Lemma save_tsp_doubles_cycle_length_witness :
  exists angles M w' ints,
    Builder.nqubit_angles Builder.ANGLES_6s 1 = Ok angles /\
    CostMatrix.adj_mat angles = Ok M /\
    Notebook.generate 1 0%nat (World (fun _ => []) (fun _ => None)) = Ok w' /\
    disk w' "1q_6s.tsp"%string
    = Some (tsp_text "1q_6s.tsp" "Wave plate tomography, 1 qubits, six-state"
                     ints) /\
    scaled 2 (Evaluator.cycle_length M [0; 5; 3; 4; 1; 2]%Z)
             (Evaluator.cycle_length (heap w' 0%nat) [0; 5; 3; 4; 1; 2]%Z) /\
    inject_Z (tour_sum_Z ints [0; 5; 3; 4; 1; 2]%Z)
    == tour_sum M [0; 5; 3; 4; 1; 2]%Z * 2.
Proof.
  destruct (@save_tsp_doubles_cycle_length 1 0%nat
              (World (fun _ => []) (fun _ => None)))
    as [angles [M [w' [ints [EA [EM [EG [Hd [Hs [Hi _]]]]]]]]]]; [lia|].
  exists angles, M, w', ints.
  split; [exact EA|]. split; [exact EM|]. split; [exact EG|].
  split; [exact Hd|]. split; [apply Hs|].
  apply Hi; [discriminate|].
  intros i Hin. simpl in Hin. simpl. intuition lia.
Defined.

(** X4: the costs of the configuration space are distances.  On the cost
    matrix of the [n]-qubit space, [n >= 1], every entry is non-negative
    and the triangle inequality holds:
    [cost[i][j] <= cost[i][k] + cost[k][j]]. *)
Theorem adj_mat_triangle (n : nat) :
  (1 <= n)%nat ->
  exists angles M,
    Builder.nqubit_angles Builder.ANGLES_6s (Z.of_nat n) = Ok angles /\
    CostMatrix.adj_mat angles = Ok M /\
    (forall i j, (i < 6 ^ n)%nat -> (j < 6 ^ n)%nat -> 0 <= entry M i j) /\
    (forall i j k, (i < 6 ^ n)%nat -> (j < 6 ^ n)%nat -> (k < 6 ^ n)%nat ->
       entry M i j <= entry M i k + entry M k j).
Proof.
  intros Hn.
  destruct (pipeline_matrix Hn) as [angles [M [EA [EM _]]]].
  destruct (pipeline_arity Hn EA) as [Har Hlen].
  destruct (@exact_triangle_inequality (2 * n) angles) as [M' [EM' [H0 H3]]];
    [lia | exact Har |].
  rewrite EM in EM'. injection EM' as <-. rewrite Hlen in *.
  exists angles, M. split; [exact EA|]. split; [exact EM|].
  split; assumption.
Qed.

Lemma adj_mat_triangle_witness :
  exists angles M,
    Builder.nqubit_angles Builder.ANGLES_6s 1 = Ok angles /\
    CostMatrix.adj_mat angles = Ok M /\
    entry M 1 3 <= entry M 1 4 + entry M 4 3.
Proof.
  destruct (@adj_mat_triangle 1) as [angles [M [EA [EM [_ H]]]]]; [lia|].
  exists angles, M. split; [exact EA|]. split; [exact EM|].
  apply H; simpl; lia.
Defined.

(* ================================================================== *)
(** ** Tour parser: the fields of a solution file *)

Section Fields.

Import Deserializer.

Open Scope string_scope.

Lemma single_line_join_plain (fs : list string) :
  Forall plain fs -> single_line (join " " fs).
Proof.
  induction 1 as [|t r Hp _ IH]; [exact I|].
  destruct r as [|t' r']; [now apply plain_single_line|].
  change (join " " (t :: t' :: r')) with (t ++ " " ++ join " " (t' :: r')).
  apply single_line_app; [now apply plain_single_line|].
  split; [discriminate | exact IH].
Qed.

Lemma readlines_fields (lines : list (list string * nat)) :
  Forall (fun l => Forall plain (fst l)) lines ->
  readlines (sol_body lines) = map sol_line lines.
Proof.
  induction 1 as [|[fs k] r Hfs _ IH]; [reflexivity|].
  simpl sol_body. unfold sol_line at 1. simpl fst. simpl snd.
  rewrite str_app_assoc, str_app_assoc, <- (str_app_assoc (join " " fs)).
  rewrite readlines_first_line
    by (apply single_line_app;
        [now apply single_line_join_plain | apply single_line_spaces]).
  rewrite IH. simpl map. unfold sol_line at 2. simpl fst. simpl snd.
  now rewrite <- !str_app_assoc.
Qed.
Lemma step_length W V :
  In V (step W) ->
  length (heap V) = length (heap W)
  \/ exists w p, prog W = Add w :: p /\ kp W = KNext
                 /\ heap V = heap W ++ [new_sink w (BufsPerSink W)].
Proof.
  intros Hin. destruct (step_shape _ _ Hin) as [_ [(_ & _ & Hc)|[Hc|Hd]]].
  - destruct Hc; try (left; congruence).
    + right. eauto.
    + left. match goal with E : heap V = _ |- _ => rewrite E end. apply length_upd.
  - destruct Hc;
      match goal with Hm : moves _ _ _ _ _ |- _ =>
        destruct Hm as (_ & Eh & _); rewrite Eh end;
      rewrite ?length_upd; auto.
  - destruct Hd as (i & sk & sk' & ev & _ & _ & Eh & _). left.
    rewrite Eh. apply length_upd.
Qed.

Lemma pinv_sinks W V :
  pinv W -> (forall i sk, nth_error (heap W) i = Some sk -> sink_wf sk) ->
  kp W <> KPanic ->
  In V (step W) ->
  forall i sk, nth_error (heap V) i = Some sk ->
    drain sk <> DPanic /\ (done sk = false -> Writer sk <> None).
Proof.
  intros P Hwf Hk Hin i sk' Hi.
  destruct (step_acts _ _ Hin) as [Ha _].
  destruct (Ha i sk' Hi) as [(sk & Hsk & Hact)|(Hn & _ & w' & ->)].
  - eapply acted_writer; eauto. apply (pi_writer P _ Hsk).
  - destruct (step_length _ _ Hin) as [El|(w & p & Ep & Ek & Eh)].
    + apply nth_error_None in Hn. rewrite <- El in Hn.
      apply nth_error_None in Hn. congruence.
    + rewrite Eh in Hi. apply nth_error_None in Hn.
      rewrite nth_error_app2 in Hi by assumption.
      destruct (i - length (heap W)) as [|k]; simpl in Hi;
        [|destruct k; discriminate].
      injection Hi as E. assert (w' = w) by (unfold new_sink in E; congruence).
      subst w'. simpl. split; [discriminate|]. intros _.
      pose proof (pi_proper P) as Hp. rewrite Ep in Hp. simpl in Hp.
      destruct w; [discriminate | discriminate].
Qed.

Lemma proper_tail k x p :
  proper k (x :: p) = true ->
  (forall w, x <> Add w) -> proper k p = true.
Proof.
  destruct x; simpl; intros H Hn; auto.
  - elim (Hn w). reflexivity.
  - apply andb_prop in H. tauto.
  - destruct p; [reflexivity | discriminate].
Qed.
Lemma score_step_log (f : UploadFile) (w : World) :
  scorer_log
    (snd (score_step py cfg qualities_text (candidate_name_of f)
                     (extract_pdf_text cfg (content f)) w))
  = scorer_log w ++ [scorer_call_of cfg qualities_text f].
Proof.
  unfold score_step, scorer_call_of. destruct (USE_OPENAI cfg).
  - unfold bind at 1. unfold log_call at 1. unfold bind.
    match goal with
    | |- context [openai_score_cv ?a ?b ?c ?d ?e ?w1] =>
        pose proof (openai_score_cv_log d e w1) as L;
        destruct (openai_score_cv a b c d e w1) as [[res|ex] w2]
    end; cbn [snd scorer_log] in *; exact L.
  - unfold bind at 1. unfold log_call at 1.
    match goal with
    | |- context [mock_score_candidate ?a ?b ?w1] =>
        rewrite (mock_score_candidate_log a b w1)
    end. reflexivity.
Qed.

Lemma score_step_ok (name text : pystr) (w w' : World) (x : pyfloat) :
  score_step py cfg qualities_text name text w = (Ok x, w') ->
  in_range 0 100 x.
Proof.
  unfold score_step. destruct (USE_OPENAI cfg).
  - unfold bind at 1. unfold log_call at 1. unfold bind, ret.
    match goal with
    | |- context [openai_score_cv ?a ?b ?c ?d ?e ?w1] =>
        destruct (openai_score_cv a b c d e w1) as [[res|ex] w2] eqn:E
    end; [|discriminate].
    intros H. injection H as <- _. eapply openai_score_cv_ok, E.
  - unfold bind at 1. unfold log_call at 1. apply mock_score_candidate_ok.
Qed.

Lemma screen_loop_cons (f : UploadFile) (rest : list UploadFile)
      (acc : list CandidateRecord) (w : World) :
  screen_loop py cfg qualities_text (f :: rest) acc w
  = if is_pdf_name py f then
      match score_step py cfg qualities_text (candidate_name_of f)
                       (extract_pdf_text cfg (content f)) w with
      | (Ok x, w1) =>
          match file_id cfg f with
          | Ok i =>
              screen_loop py cfg qualities_text rest
                (acc ++ [{| id := i; name := candidate_name_of f;
                            score := x; url := None |}]) w1
          | Raise e => (Raise e, w1)
          end
      | (Raise e, w1) => (Raise e, w1)
      end
    else (Raise (HTTPException 400 (str "Only PDFs allowed: " ++ filename f)), w).
Proof.
  cbn [screen_loop]. unfold is_pdf_name.
  destruct (endswith (lower py (filename f)) (str ".pdf")); [|reflexivity].
  cbn [negb]. unfold bind at 1. fold (candidate_name_of f).
  destruct (score_step py cfg qualities_text (candidate_name_of f)
                       (extract_pdf_text cfg (content f)) w) as [[x|e] w1];
    [|reflexivity].
  unfold bind, lift. fold (file_id cfg f).
  destruct (file_id cfg f); reflexivity.
Qed.

End HandlerFacts.

Section LoopFacts.

Variable py : PyRuntime.
Variable cfg : Config.
Variable qualities_text : pystr.

(** The loop over [pre ++ rest] is the loop over [pre] followed, unless
    that raised, by the loop over [rest]. *)
Lemma screen_loop_app (pre rest : list UploadFile) :
  forall (acc : list CandidateRecord) (w : World),
    screen_loop py cfg qualities_text (pre ++ rest) acc w
    = match screen_loop py cfg qualities_text pre acc w with
      | (Ok rs, w1) => screen_loop py cfg qualities_text rest rs w1
      | (Raise e, w1) => (Raise e, w1)
      end.
Proof.
  induction pre as [|f pre IH]; intros acc w; [reflexivity|].
  rewrite <- app_comm_cons. rewrite !screen_loop_cons.
  destruct (is_pdf_name py f); [|reflexivity].
  destruct (score_step py cfg qualities_text _ _ w) as [[x|e] w1];
    [|reflexivity].
  destruct (file_id cfg f); [apply IH|reflexivity].
Qed.
(* ===== verification/Storage.v ===== *)
(** * Storage: persistence of the collection ([src/src/App.tsx])

    The browser's [localStorage] is a map from keys to strings
    ([gmap string string]); [getItem] returns [null] for a missing key.
    [App] reads its initial state in the [useState] initializer

      [const savedTasks = localStorage.getItem('tasks');
       return savedTasks ? JSON.parse(savedTasks) : [];]

    and writes in an effect after every change of [tasks]

      [localStorage.setItem('tasks', JSON.stringify(tasks));]

    A task is serialized as the object [{id, text, completed, priority}]
    (the property order of the object literal in [addTask], kept by the
    spreads of [toggleTask] and [updateTask]).  [JSON.parse] does not check
    that the value it returns is a [Task[]]; [load] classifies its outcome:
    [Loaded] when the value is an array of objects of exactly the shape the
    program writes, [LoadForeign] for any other JSON value (which the code
    then uses as if it were a [Task[]]; this includes task objects written
    by hand with another property order or extra properties, which the code
    would keep and write back as they are, and which [Task.t] cannot
    represent), and [LoadThrows] when [JSON.parse] throws. *)

From Stdlib Require Import Ascii String Lia.
From stdpp Require Import base list gmap strings.
From S2P Require Import Prelude Types JsString Json.

Module Storage.

Abbreviation localStorage := (gmap string string).

Definition getItem (key : string) (ls : localStorage) : option string := ls !! key.

Definition setItem (key value : string) (ls : localStorage) : localStorage :=
  <[key := value]> ls.

(** The one key the program uses. *)
Definition TASKS_KEY : string := "tasks".

(** A [Task] object as [JSON.stringify] sees it. *)
Definition encode_task (t : Task.t) : json :=
  JObject [("id", JString (Task.id t)); ("text", JString (Task.text t));
           ("completed", JBool (Task.completed t));
           ("priority", JString (priority_to_string (Task.priority t)))].

Definition encode_tasks (tasks : list Task.t) : json := JArray (encode_task <$> tasks).

(** Which JSON values are task objects: exactly the shape [encode_task]
    produces, with a priority among the three literals. *)
Definition decode_task (v : json) : option Task.t :=
  match v with
  | JObject [(k1, JString i); (k2, JString x); (k3, JBool c); (k4, JString p)] =>
      if bool_decide (k1 = "id" /\ k2 = "text" /\ k3 = "completed" /\ k4 = "priority")
      then Task.mk i x c <$> priority_of_string p
      else None
  | _ => None
  end.

Definition decode_tasks (v : json) : option (list Task.t) :=
  match v with
  | JArray l => mapM decode_task l
  | _ => None
  end.

(** The outcome of the [useState] initializer. *)
Inductive LoadResult :=
| Loaded (tasks : list Task.t)
| LoadForeign (v : json)
| LoadThrows.

(** [savedTasks ? JSON.parse(savedTasks) : []], with the parser as a
    parameter. *)
Definition load_with (parse : string -> option json) (ls : localStorage) : LoadResult :=
  match getItem TASKS_KEY ls with
  | Some savedTasks =>
      if js_truthy savedTasks then
        match parse savedTasks with
        | Some v => match decode_tasks v with
                    | Some tasks => Loaded tasks
                    | None => LoadForeign v
                    end
        | None => LoadThrows
        end
      else Loaded []
  | None => Loaded []
  end.

Definition load (ls : localStorage) : LoadResult := load_with JSON_parse ls.

(** The effect [localStorage.setItem('tasks', JSON.stringify(tasks))]. *)
Definition save (tasks : list Task.t) (ls : localStorage) : localStorage :=
  setItem TASKS_KEY (JSON_stringify (encode_tasks tasks)) ls.

(** ** Lemmas *)

Lemma decode_encode_task t : decode_task (encode_task t) = Some t.
Proof.
  destruct t as [i x c []]; reflexivity.
Qed.

Lemma decode_encode_tasks tasks : decode_tasks (encode_tasks tasks) = Some tasks.
Proof.
  apply mapM_fmap_Some, decode_encode_task.
Qed.

Lemma encode_tasks_wf tasks : json_wf (encode_tasks tasks) = true.
Proof.
  unfold encode_tasks. simpl. apply forallb_forall.
  intros v Hv%list_elem_of_In. apply list_elem_of_fmap_1 in Hv as (t & -> & _).
  reflexivity.
Qed.

Lemma stringify_encode_truthy tasks : js_truthy (JSON_stringify (encode_tasks tasks)) = true.
Proof. unfold JSON_stringify, encode_tasks. by destruct tasks. Qed.

(** the parse of the initializer always terminates within its fuel:
    running [JSON.parse] on the saved text with any fuel larger than the
    text gives the outcome [load] computes, whether the text parses or
    makes [JSON.parse] throw. *)
Lemma load_fuel_adequate ls n :
  (forall text, getItem TASKS_KEY ls = Some text -> S (String.length text) <= n) ->
  load_with (JSON_parse_fuel unicode_escape n) ls = load ls.
Proof.
  intros Hn. unfold load, load_with.
  destruct (getItem TASKS_KEY ls) as [text|] eqn:E; [|done].
  by rewrite JSON_parse_fuel_adequate by (by apply Hn).
Qed.

(** C2: round trip of the persistence: loading right after saving any
    collection yields that collection, field for field and in order. *)
Theorem load_save tasks ls : load (save tasks ls) = Loaded tasks.
Proof.
  unfold load, load_with, save, getItem, setItem. rewrite lookup_insert_eq.
  rewrite stringify_encode_truthy, JSON_parse_stringify by apply encode_tasks_wf.
  by rewrite decode_encode_tasks.
Qed.

(** the effect writes the one key [tasks] and leaves every other key of
    the store as it was. *)
Lemma save_frame tasks ls k : k <> TASKS_KEY -> save tasks ls !! k = ls !! k.
Proof. intros Hk. unfold save, setItem. by rewrite lookup_insert_ne. Qed.

(** C24: no saved collection (the key is missing, or holds the empty string,
    which is falsy) loads as the empty collection. *)
Theorem load_missing ls :
  getItem TASKS_KEY ls = None \/ getItem TASKS_KEY ls = Some EmptyString ->
  load ls = Loaded [].
Proof. unfold load, load_with. by intros [-> | ->]. Qed.

(** C16: a saved text that is not JSON (the JSON grammar rejects it,
    whatever code units its escapes denote) makes [JSON.parse] throw: the
    initializer does not fall back to the empty collection, contrary to
    spec §4.2 and §7. *)
Theorem load_malformed_throws s ls :
  js_truthy s = true -> JSON_accepts s = false ->
  load (setItem TASKS_KEY s ls) = LoadThrows.
Proof.
  intros Ht Ha. unfold load, load_with, getItem, setItem. rewrite lookup_insert_eq, Ht.
  destruct (JSON_parse s) as [v|] eqn:Hp; [|done].
  apply JSON_parse_accepts in Hp. congruence.
Qed.

(** saved JSON that is not an array of tasks is returned as it is,
    and not replaced by the empty collection that spec §8 expects: [null],
    an object, and an array of numbers. *)
Lemma load_non_array_kept ls :
  load (setItem TASKS_KEY "null" ls) = LoadForeign JNull /\
  load (setItem TASKS_KEY "{}" ls) = LoadForeign (JObject []) /\
  load (setItem TASKS_KEY "[1, -2.5e3]" ls) =
    LoadForeign (JArray [JNumber "1"; JNumber "-2.5e3"]).
Proof. unfold load, load_with, getItem, setItem. by rewrite !lookup_insert_eq. Qed.

(** ** Witnesses *)

Lemma load_missing_witness : load ∅ = Loaded [].
Proof. apply load_missing. left. reflexivity. Defined.

Lemma load_malformed_throws_witness :
  load (setItem TASKS_KEY "not json" ∅) = LoadThrows.
Proof. apply load_malformed_throws; vm_compute; reflexivity. Defined.

End Storage.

> [Instructions for the task] Across the records above, show each line containing the word "pose".

> [Response to the task]
      pose proof (pi_proper P) as Hp. rewrite Ep in Hp. simpl in Hp.
        pose proof (openai_score_cv_log d e w1) as L;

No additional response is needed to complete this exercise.